Warkworth Bridge
The Story
Warkworth is a special place for me, and its history is important to England. This little place has a castle a hermitage and this little bridge. It has stood providing safe passage across the Coquet for over five hundred years. It is one of only two medieval bridges still standing in England and it is weighed down with history.
The river Coquet was an important waterway which gave the site easy access to the sea and also facilitated movement deep into Northumberland. The village is built in a loop of the river, its water and steep banks giving strong natural defences. For these reasons there has probably been a settlement there since Neolithic times, and may have been fortified by the iron age. Earliest records of a settlement at Warkworth dates from AD 737 when Ceolwulf of Northumbria granted it to Lindisfarne Priory.
At this time the village was known as Werceword, which meant home of Werce". It was seized back from the priory by Osbert King of Northumbria in the nineteenth century and later became a property of the Earls of Northumberland. Work on the earliest form of the castle may have started at that time. Warkworth Castle has stood at the heart of British power struggles up till the sixteen hundreds, when it fell into decay. I will save the incredibly interesting history of the castle for a painting of the castle itself, that I will undoubtedly do in the future.
The bridge itself was built because a John Cook of Newcastle, who died in 1378 -9, he left twenty marks toward the building of Warkworth Bridge (to provide quick and easy access to and from from Newcastle to Lindisfarne) on the condition that it was built within two years. It seems it was and it still stands to day and is open to foot traffic but motorised vehicles have been banned since the 1960s.
The painting looks from the north side of the river back into town and to the castle built on the natural height of a steep bank of the river. Today this is a tourist destination in itself, as well as being part of a walk to Lindisfarne.
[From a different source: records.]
(* ===== verification/AflStageLife.v ===== *)
(** * AflStageLife: the random part of [fuzz_one_original] ends

    The custom, havoc and splicing stages together, on any custom mutators that return and
    keep to the size they are given: a bound on the number of runs of the target. *)

From S2P Require Import Prelude Utils AflBitmap AflQueue AflDet AflDict AflDictSpec AflDictAuto AflHavoc AflHavocSpec AflStage AflStageSpec.

(** What a custom mutator promises: [inv] holds of its data, [count_max] bounds its counts. *)
Record FuzzLaw {P : Type} (inv : P → Prop) (count_max : Z) (el : fuzz_ops P) : Prop := {
  count_law : ∀ f input p, fuzz_count el = Some f → inv p → wp (f input) p (λ n p', 0 ≤ n ≤ count_max ∧ inv p');
  fuzz_law : ∀ f input add p, fuzz el = Some f → inv p →
    wp (f input add MAX_FILE) p (λ out p', (∀ x, out = Some x → zlen x ≤ MAX_FILE) ∧ inv p') }.

Section Life.
Context {R P : Type} `{!Random R, !Host, !Runner, !Finder} (op : options) (ms : list (fuzz_ops P)).
Context (ts : list (list Z)) (d0 : dict) (inv : P → Prop) (count_max perf_max : Z) (orig : list Z) (draws : nat).
Context (Hn : never_refuses) (Hc : 0 ≤ queue_cycle (base op)) (Hd0 : tokens_ok ts d0).
Context (Hlaw : Forall (FuzzLaw inv count_max) ms) (Hcount : 0 ≤ count_max).
Context (Hdiv : 1 ≤ havoc_div op) (Hpow : 1 ≤ havoc_stack_pow2 op ≤ 30) (Hmult : 0 ≤ havoc_max_mult op < 256).
Context (Hperf : 200 * havoc_max_mult op ≤ perf_max < 2 ^ 20) (Horig : 1 ≤ orig_perf op ≤ perf_max).

(** The runs of one loop, and of one cycle of the stages. *)
Definition loop_bound : Z := 12 * perf_max + count_max.
Definition cycle_bound : Z := (zlen ms + 1) * loop_bound.

(** Since [s], [n] inputs at most were run. *)
Definition ran (s s' : stage R P) (n : Z) : Prop :=
  ∃ new, tested s' = tested s ++ new ∧ zlen new ≤ n ∧ queue_buf s' = queue_buf s ++ joins (tested s) new ∧
    Forall (λ x, zlen x ≤ MAX_FILE) new.

Lemma ran_refl s : ran s s 0.
Proof. exists []. rewrite !app_nil_r. split; [done|]. split; [done|]. split; [done|constructor]. Qed.

Lemma ran_trans s1 s2 s3 n m k : ran s1 s2 n → ran s2 s3 m → n + m ≤ k → ran s1 s3 k.
Proof.
  intros (new1 & Ht1 & Hl1 & Hq1 & Ha1) (new2 & Ht2 & Hl2 & Hq2 & Ha2) Hk. exists (new1 ++ new2).
  split; [by rewrite Ht2, Ht1, app_assoc|]. split; [rewrite length_app; lia|]. split; [|by apply Forall_app].
  by rewrite Hq2, Hq1, Ht1, joins_app, app_assoc.
Qed.

Lemma ran_same s1 s2 s3 n : ran s1 s2 n → tested s3 = tested s2 → queue_buf s3 = queue_buf s2 → ran s1 s3 n.
Proof. intros (new & Ht & Hl & Hq & Ha) H1' H2'. exists new. by rewrite H1', H2'. Qed.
The bridge was built to provide easy passage from Newcastle to Lindisfarne and so it is natural that it is part of many pilgrim walks.
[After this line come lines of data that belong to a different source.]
Lemma retake_ok c : on_disk es disk → never_refuses → cache_ok es disk c →
  wp (queue_testcase_retake trimmed_entries trimmed_disk q (len e)) c (λ _ c', cache_ok trimmed_entries trimmed_disk c' ∧ others_kept c c').
Proof.
  intros Hd Hnr Hc. unfold queue_testcase_retake. apply wp_bind, wp_get. destruct (testcase_buf c !! q) as [p|] eqn:Hq.
  2: { apply wp_ret. split; [by apply trimmed_uncached|by split_and!]. }
  destruct (bl_file _ _ _ (proj2 Hc) q p Hq) as (l & Hl & e0 & d & He0 & _ & Hlong & ->). simplify_eq.
  pose proof (size_fits c Hd Hc ltac:(by rewrite Hq)) as [Hle Hsz]. unfold MAX_FILE in *.
  apply wp_bind, (wp_entry _ _ (set_len (zlen bs) e)); [apply lookup_insert_eq|].
  simpl. apply wp_bind. case_decide as Hsame.
  - apply wp_ret. apply (wp_reload _ _ _ _ Hnr Hl); [rewrite length_take; lia|]. intros m.
    rewrite moved_in_place by done. apply moved_done; [done..|by left].
  - apply wp_bind, wp_cupd. apply wp_bind, (wp_realloc p _ (take (Z.to_nat (len e)) d)); [done|exact Hl|]. apply wp_bind, wp_cupd, wp_ret.
    eapply (wp_reload _ (next_addr c)); [done|apply lookup_insert_eq| |].
    + pose proof (length_resized (zlen bs) (take (Z.to_nat (len e)) d)). lia.
    + intros m. simpl. rewrite insert_insert_eq. pose proof (moved_done c p (next_addr c) _ m Hd Hc Hq ltac:(by right)) as Hm.
      unfold moved in Hm. rewrite <- (wrap_small 64 (_ - _)) in Hm by lia. exact Hm.
Qed.

(** The block of the entry starts with [bs] already, and nothing else has changed. *)
Lemma retake_mem_ok c p l : on_disk es disk → never_refuses → cache_ok es disk c → testcase_buf c !! q = Some p →
  zlen l = len e → take (length bs) l = bs → zlen bs ≤ len e →
  wp (queue_testcase_retake_mem q p (zlen bs) (len e)) (set_heap (<[p := l]> (heap c)) (next_addr c) c)
    (λ _ c', cache_ok trimmed_entries trimmed_disk c' ∧ others_kept c c').
Proof.
  intros Hd Hnr Hc Hq Hl Htake Hshort. pose proof (size_fits c Hd Hc ltac:(by rewrite Hq)) as [Hle Hsz]. unfold MAX_FILE in *.
  unfold queue_testcase_retake_mem. apply wp_bind, wp_get. simpl. rewrite Hq. apply wp_bind. case_decide as Hsame.
  - apply wp_ret. rewrite decide_True by done. apply wp_ret. rewrite take_ge in Htake by lia. subst l.
    pose proof (moved_in_place c p (requests c) Hq Hsame) as E. destruct (moved_done c p p (next_addr c) (requests c) Hd Hc Hq ltac:(by left)) as [H1 H2].
    rewrite <- E in H1, H2. by destruct c.
  - apply wp_bind, (wp_realloc p _ l); [done|apply lookup_insert_eq|]. apply wp_bind, wp_cupd. apply wp_bind, wp_cupd, wp_ret.
    rewrite decide_True by done. apply wp_ret. simpl. rewrite delete_insert_eq.
    pose proof (moved_done c p (next_addr c) _ (Pos.succ (requests c)) Hd Hc Hq ltac:(by right)) as Hm.
    unfold moved in Hm. rewrite <- (wrap_small 64 (_ - _)) in Hm by lia.
    assert (resized (zlen bs) l = bs) as ->; [|exact Hm].
    unfold resized. rewrite Nat2Z.id, Htake. replace (length bs - length l)%nat with 0%nat by lia. apply app_nil_r.
Qed.
End Retake.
Painting this was a pleasure, it was a very well behaved little painting, doing as I asked it from the beginning. I wanted it to be simple, uncomplicated but to give a feel of the age of the stone. I hope it leads to moments of reflection, who has walked over those stones? What battles has it seen? I hope it celebrates its service. It is not a big statement painting, but that makes it no less valuable as a record of our time set in the history of our place.